= What the exercise asks =
Produce an exact copy of the first line of the data below and each line after it, please, up to and including the one with "- split; [left;".

= Supplied data =
Segment Open

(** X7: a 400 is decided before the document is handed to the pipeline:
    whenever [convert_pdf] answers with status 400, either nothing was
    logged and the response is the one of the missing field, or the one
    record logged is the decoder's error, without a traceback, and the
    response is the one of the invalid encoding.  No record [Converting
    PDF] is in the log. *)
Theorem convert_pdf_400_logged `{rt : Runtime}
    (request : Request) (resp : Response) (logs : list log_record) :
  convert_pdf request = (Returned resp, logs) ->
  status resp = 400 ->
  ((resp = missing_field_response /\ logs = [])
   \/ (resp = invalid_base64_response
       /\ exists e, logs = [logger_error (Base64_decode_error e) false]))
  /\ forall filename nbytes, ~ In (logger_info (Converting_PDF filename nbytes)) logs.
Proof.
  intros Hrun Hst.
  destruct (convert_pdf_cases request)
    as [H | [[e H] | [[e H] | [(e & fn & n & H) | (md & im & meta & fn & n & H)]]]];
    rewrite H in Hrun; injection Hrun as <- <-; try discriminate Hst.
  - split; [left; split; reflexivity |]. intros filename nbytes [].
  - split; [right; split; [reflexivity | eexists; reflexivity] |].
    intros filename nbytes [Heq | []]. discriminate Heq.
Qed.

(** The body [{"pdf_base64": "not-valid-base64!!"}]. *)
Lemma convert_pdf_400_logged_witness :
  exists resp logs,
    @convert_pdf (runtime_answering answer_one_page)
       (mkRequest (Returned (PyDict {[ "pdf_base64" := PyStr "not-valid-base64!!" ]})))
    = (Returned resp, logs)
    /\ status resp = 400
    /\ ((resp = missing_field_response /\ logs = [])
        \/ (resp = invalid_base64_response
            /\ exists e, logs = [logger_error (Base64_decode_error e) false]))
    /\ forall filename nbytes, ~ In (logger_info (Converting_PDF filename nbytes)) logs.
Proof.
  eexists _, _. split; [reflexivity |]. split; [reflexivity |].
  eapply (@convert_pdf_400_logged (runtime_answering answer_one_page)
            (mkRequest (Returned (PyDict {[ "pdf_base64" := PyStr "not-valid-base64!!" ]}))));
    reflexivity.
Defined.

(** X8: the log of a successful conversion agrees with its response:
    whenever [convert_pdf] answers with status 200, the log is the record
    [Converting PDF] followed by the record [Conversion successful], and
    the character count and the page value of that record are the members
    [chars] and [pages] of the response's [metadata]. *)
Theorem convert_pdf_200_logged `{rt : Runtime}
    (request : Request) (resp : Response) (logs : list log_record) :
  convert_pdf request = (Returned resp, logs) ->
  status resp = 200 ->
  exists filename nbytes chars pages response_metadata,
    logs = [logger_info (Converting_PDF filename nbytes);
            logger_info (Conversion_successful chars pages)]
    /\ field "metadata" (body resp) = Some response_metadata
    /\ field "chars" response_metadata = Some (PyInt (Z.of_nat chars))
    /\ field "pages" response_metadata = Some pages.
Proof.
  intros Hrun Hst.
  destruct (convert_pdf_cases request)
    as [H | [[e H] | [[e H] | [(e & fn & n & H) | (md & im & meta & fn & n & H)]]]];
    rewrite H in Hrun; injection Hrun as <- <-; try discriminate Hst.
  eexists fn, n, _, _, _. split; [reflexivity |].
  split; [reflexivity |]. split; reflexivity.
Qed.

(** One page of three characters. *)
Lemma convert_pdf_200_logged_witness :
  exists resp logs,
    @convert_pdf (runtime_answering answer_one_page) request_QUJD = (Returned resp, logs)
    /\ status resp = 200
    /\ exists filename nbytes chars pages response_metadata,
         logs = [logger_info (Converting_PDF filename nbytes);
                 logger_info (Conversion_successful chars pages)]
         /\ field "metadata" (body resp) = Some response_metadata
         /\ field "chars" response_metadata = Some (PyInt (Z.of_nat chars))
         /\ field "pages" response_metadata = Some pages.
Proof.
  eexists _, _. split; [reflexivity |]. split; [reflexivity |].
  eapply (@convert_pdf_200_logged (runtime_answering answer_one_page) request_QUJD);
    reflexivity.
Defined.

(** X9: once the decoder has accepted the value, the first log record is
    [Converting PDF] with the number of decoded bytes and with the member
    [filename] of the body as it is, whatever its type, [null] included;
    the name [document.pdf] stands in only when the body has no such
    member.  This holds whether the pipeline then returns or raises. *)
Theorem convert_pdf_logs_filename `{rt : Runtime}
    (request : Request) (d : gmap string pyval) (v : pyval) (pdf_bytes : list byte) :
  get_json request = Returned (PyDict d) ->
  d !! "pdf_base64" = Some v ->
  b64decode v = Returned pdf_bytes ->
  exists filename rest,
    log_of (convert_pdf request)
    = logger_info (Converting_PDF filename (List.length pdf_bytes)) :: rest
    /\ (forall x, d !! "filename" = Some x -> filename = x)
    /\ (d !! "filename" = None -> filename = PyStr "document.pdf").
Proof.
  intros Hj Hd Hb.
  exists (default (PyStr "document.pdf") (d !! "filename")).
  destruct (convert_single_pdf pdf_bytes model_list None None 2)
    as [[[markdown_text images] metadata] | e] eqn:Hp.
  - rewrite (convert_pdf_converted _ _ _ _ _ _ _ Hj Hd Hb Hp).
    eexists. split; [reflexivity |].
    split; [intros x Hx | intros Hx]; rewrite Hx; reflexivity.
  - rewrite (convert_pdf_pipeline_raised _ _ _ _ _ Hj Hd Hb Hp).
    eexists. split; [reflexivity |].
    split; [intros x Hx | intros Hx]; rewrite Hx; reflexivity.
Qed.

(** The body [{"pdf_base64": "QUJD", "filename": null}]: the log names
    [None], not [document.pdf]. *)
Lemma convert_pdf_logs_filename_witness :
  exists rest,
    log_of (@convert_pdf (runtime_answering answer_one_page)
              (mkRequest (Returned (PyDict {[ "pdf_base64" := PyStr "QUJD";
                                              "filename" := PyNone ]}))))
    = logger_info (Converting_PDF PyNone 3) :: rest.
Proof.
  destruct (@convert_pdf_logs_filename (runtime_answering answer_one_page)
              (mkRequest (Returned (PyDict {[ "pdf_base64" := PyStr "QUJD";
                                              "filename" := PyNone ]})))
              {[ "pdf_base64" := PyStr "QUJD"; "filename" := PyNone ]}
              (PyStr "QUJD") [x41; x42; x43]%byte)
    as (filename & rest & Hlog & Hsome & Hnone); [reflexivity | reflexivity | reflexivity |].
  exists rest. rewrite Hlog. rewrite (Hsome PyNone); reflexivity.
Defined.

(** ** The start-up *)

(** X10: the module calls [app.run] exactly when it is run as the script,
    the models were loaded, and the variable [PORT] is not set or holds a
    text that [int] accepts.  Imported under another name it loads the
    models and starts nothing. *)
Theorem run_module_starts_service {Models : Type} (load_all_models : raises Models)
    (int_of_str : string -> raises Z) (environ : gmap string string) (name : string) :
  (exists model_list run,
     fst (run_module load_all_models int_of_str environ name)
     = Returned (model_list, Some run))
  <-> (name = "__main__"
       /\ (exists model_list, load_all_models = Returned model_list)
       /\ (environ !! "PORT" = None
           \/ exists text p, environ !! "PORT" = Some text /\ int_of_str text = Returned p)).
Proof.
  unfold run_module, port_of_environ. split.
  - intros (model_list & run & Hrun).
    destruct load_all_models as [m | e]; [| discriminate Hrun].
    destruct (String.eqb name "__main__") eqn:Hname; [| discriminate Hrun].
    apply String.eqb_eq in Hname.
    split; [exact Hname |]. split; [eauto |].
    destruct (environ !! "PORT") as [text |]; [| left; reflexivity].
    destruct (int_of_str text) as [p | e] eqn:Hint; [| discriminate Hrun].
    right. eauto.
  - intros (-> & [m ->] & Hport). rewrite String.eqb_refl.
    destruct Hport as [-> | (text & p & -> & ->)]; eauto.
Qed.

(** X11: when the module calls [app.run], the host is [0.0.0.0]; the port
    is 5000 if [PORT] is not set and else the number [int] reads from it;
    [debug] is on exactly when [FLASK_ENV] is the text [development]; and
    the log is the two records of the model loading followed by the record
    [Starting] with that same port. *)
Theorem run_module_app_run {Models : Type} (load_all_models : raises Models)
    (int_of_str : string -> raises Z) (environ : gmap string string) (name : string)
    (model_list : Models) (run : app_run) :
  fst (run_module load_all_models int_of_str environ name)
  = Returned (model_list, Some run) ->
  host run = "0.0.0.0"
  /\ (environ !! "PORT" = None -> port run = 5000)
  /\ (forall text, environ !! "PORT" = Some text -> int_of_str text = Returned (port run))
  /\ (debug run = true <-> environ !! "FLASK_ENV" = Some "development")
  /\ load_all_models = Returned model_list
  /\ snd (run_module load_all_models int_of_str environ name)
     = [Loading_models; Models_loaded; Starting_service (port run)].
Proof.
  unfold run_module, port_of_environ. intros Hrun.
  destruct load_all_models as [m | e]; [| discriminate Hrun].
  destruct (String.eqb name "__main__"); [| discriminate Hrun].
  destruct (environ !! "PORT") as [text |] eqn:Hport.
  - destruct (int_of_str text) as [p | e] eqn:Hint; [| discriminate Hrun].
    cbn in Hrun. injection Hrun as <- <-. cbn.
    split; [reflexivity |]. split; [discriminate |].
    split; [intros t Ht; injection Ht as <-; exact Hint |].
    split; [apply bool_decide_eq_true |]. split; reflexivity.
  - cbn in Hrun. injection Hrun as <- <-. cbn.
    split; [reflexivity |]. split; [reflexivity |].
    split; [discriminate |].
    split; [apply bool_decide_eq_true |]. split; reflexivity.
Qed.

Segment Closed

= Response to this task =
(** X7: a 400 is decided before the document is handed to the pipeline:
    whenever [convert_pdf] answers with status 400, either nothing was
    logged and the response is the one of the missing field, or the one
    record logged is the decoder's error, without a traceback, and the
    response is the one of the invalid encoding.  No record [Converting
    PDF] is in the log. *)
Theorem convert_pdf_400_logged `{rt : Runtime}
    (request : Request) (resp : Response) (logs : list log_record) :
  convert_pdf request = (Returned resp, logs) ->
  status resp = 400 ->
  ((resp = missing_field_response /\ logs = [])
   \/ (resp = invalid_base64_response
       /\ exists e, logs = [logger_error (Base64_decode_error e) false]))
  /\ forall filename nbytes, ~ In (logger_info (Converting_PDF filename nbytes)) logs.
Proof.
  intros Hrun Hst.
  destruct (convert_pdf_cases request)
    as [H | [[e H] | [[e H] | [(e & fn & n & H) | (md & im & meta & fn & n & H)]]]];
    rewrite H in Hrun; injection Hrun as <- <-; try discriminate Hst.
  - split; [left; split; reflexivity |]. intros filename nbytes [].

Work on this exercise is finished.